2017 Niven Lecture: Daniel A. Spielman

  • Date: 05/29/2017
Lecturer(s):
Professor A. Daniel Spielman (Yale University)
Location: 

University of British Columbia

Topic: 

Using physical metaphors to understand networks

Description: 

Networks describe how things are connected, and are ubiquitous in science and society. Networks can be very concrete, like road networks connecting cities or networks of wires connecting computers. They can represent more abstract connections such as friendship on Facebook. Networks are widely used to model connections between things that have no real connections.
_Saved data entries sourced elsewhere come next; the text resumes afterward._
(** * Thermal trail camera pipeline (main.py): a shallow embedding

    The definitions come first, module by module: configuration constants,
    blob geometry and merging, tracking, frame decoding, hot-object
    segmentation and the recording loop of [main].  The facts proved about
    each module follow in the same order.

    Modelling conventions.
    - Python ints are [Z]; numpy fixed-width integers are [Z] with the
      wrap-around written out ([wrap_u16], [wrap_i32]).
    - Python floats and numpy float32 values are modelled as exact rationals
      [Q]: rounding is not modelled.  Every float the tracker and the merger
      compare is a half-integer pixel coordinate or a sum of squares of such,
      which binary floating point represents exactly.
    - OpenCV, the file system and the clock are the environment: their
      answers are inputs of the embedded functions, their calls are recorded
      in an output trace. *)

From Stdlib Require Import String ZArith QArith Qround List Sorted Bool Lia Lqa Arith.
From Stdlib Require Strings.Byte Reals Qreals Lra Permutation DecimalString.
Import ListNotations.

Local Open Scope Z_scope.

(** ** Configuration constants *)

Definition WIDTH : Z := 256.
Definition HEIGHT : Z := 192.
Definition DISPLAY_SCALE : Z := 3.
Definition CAMERA_FPS : Z := 25.

Definition DELTA_TEMP_C : Q := 3 # 2.
(** [int(DELTA_TEMP_C * 64)]: Python's [int] truncates toward zero. *)
Definition Qtrunc (q : Q) : Z :=
  if Qle_bool 0 q then Qfloor q else Qceiling q.
Definition THERMAL_DELTA_RAW : Z := Qtrunc (DELTA_TEMP_C * 64).

Definition BG_UPDATE_ALPHA : Q := 1 # 100.
Definition MIN_HOT_AREA : Z := 30.
Definition SPLIT_DISTANCE_PX : Z := 20.

Definition PRE_ROLL_SEC : Z := 10.
Definition POST_ROLL_SEC : Z := 10.
Definition PHOTO_INTERVAL_SEC : Z := 20.

Definition TRACK_FORGET_SEC : Z := POST_ROLL_SEC.
Definition TRACK_MAX_DIST : Z := 40 * 40.

Definition VIDEO_SCALE : Z := DISPLAY_SCALE.
Definition VIDEO_SIZE : Z * Z := (WIDTH * VIDEO_SCALE, HEIGHT * VIDEO_SCALE).

Definition ENABLE_VISUAL_SMOOTHING : bool := false.
Definition VISUAL_SMOOTH_ALPHA : Q := 4 # 10.

(** Strict comparison of rationals as a boolean ([x < y] in the source). *)
Definition Qltb (x y : Q) : bool := negb (Qle_bool y x).

(** ** Blob geometry *)

Module Geometry.

(** A bounding box is the Python tuple [(x, y, w, h)]. *)
Definition bbox : Type := Z * Z * Z * Z.

Record detection : Type := mkDet {
  det_bbox : bbox;
  cx : Q;
  cy : Q
}.

Definition _rects_intersect (b1 b2 : bbox) (pad : Z) : bool :=
  let '(x1, y1, w1, h1) := b1 in
  let '(x2, y2, w2, h2) := b2 in
  let '(a1x1, a1y1, a1x2, a1y2) := (x1 - pad, y1 - pad, x1 + w1 + pad, y1 + h1 + pad) in
  let '(a2x1, a2y1, a2x2, a2y2) := (x2 - pad, y2 - pad, x2 + w2 + pad, y2 + h2 + pad) in
  negb ((a1x2 <? a2x1) || (a2x2 <? a1x1) || (a1y2 <? a2y1) || (a2y2 <? a1y1)).

Definition _union_bbox (b1 b2 : bbox) : bbox :=
  let '(x1, y1, w1, h1) := b1 in
  let '(x2, y2, w2, h2) := b2 in
  let '(xa1, ya1, xa2, ya2) := (x1, y1, x1 + w1, y1 + h1) in
  let '(xb1, yb1, xb2, yb2) := (x2, y2, x2 + w2, y2 + h2) in
  let x := Z.min xa1 xb1 in
  let y := Z.min ya1 yb1 in
  let xe := Z.max xa2 xb2 in
  let ye := Z.max ya2 yb2 in
  (x, y, xe - x, ye - y).

(** [b[0] + b[2] / 2] and [b[1] + b[3] / 2]: true division. *)
Definition center_x (b : bbox) : Q :=
  let '(x, _, w, _) := b in (inject_Z x + inject_Z w / 2)%Q.
Definition center_y (b : bbox) : Q :=
  let '(_, y, _, h) := b in (inject_Z y + inject_Z h / 2)%Q.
For example, Biologists try to understand how cells work by studying networks connecting proteins that interact with each other, and Economists try to understand markets by studying networks connecting institutions that trade with each other.

 

Questions we ask about a network include "which components of the network are the most important?", "how well do things like information, cars, or disease spread through the network?", and "does the network have a governing structure?".

 

Professor Spielman will explain how mathematicians address these questions by modeling networks as physical objects, imagining that the connections are springs, electrical resistors, or pipes that carry fluid, and analyzing the resulting systems.

 

Niven Lecture

Abstracts / Downloads / Reports: 
2017_Niven.pdf
Other Information: 

Location: Math Annex, Room 1100, 1986 Mathematics Road

 

ABOUT THE NIVEN LECTURES

 

Ivan Niven was a famous number theorist and expositor; his textbooks won numerous awards, have been translated into many languages and are widely used to this day. Niven was born in Vancouver in 1915, earned his Bachelor's and Master's degrees at UBC in 1934 and 1936 and his Ph.D. at the University of Chicago in 1938. He was a faculty member at the University of Oregon from 1947 until his retirement in 1982. The annual Niven Lecture Series, held at UBC since 2005, is funded in part through a generous bequest from Ivan and Betty Niven to the UBC Mathematics Department.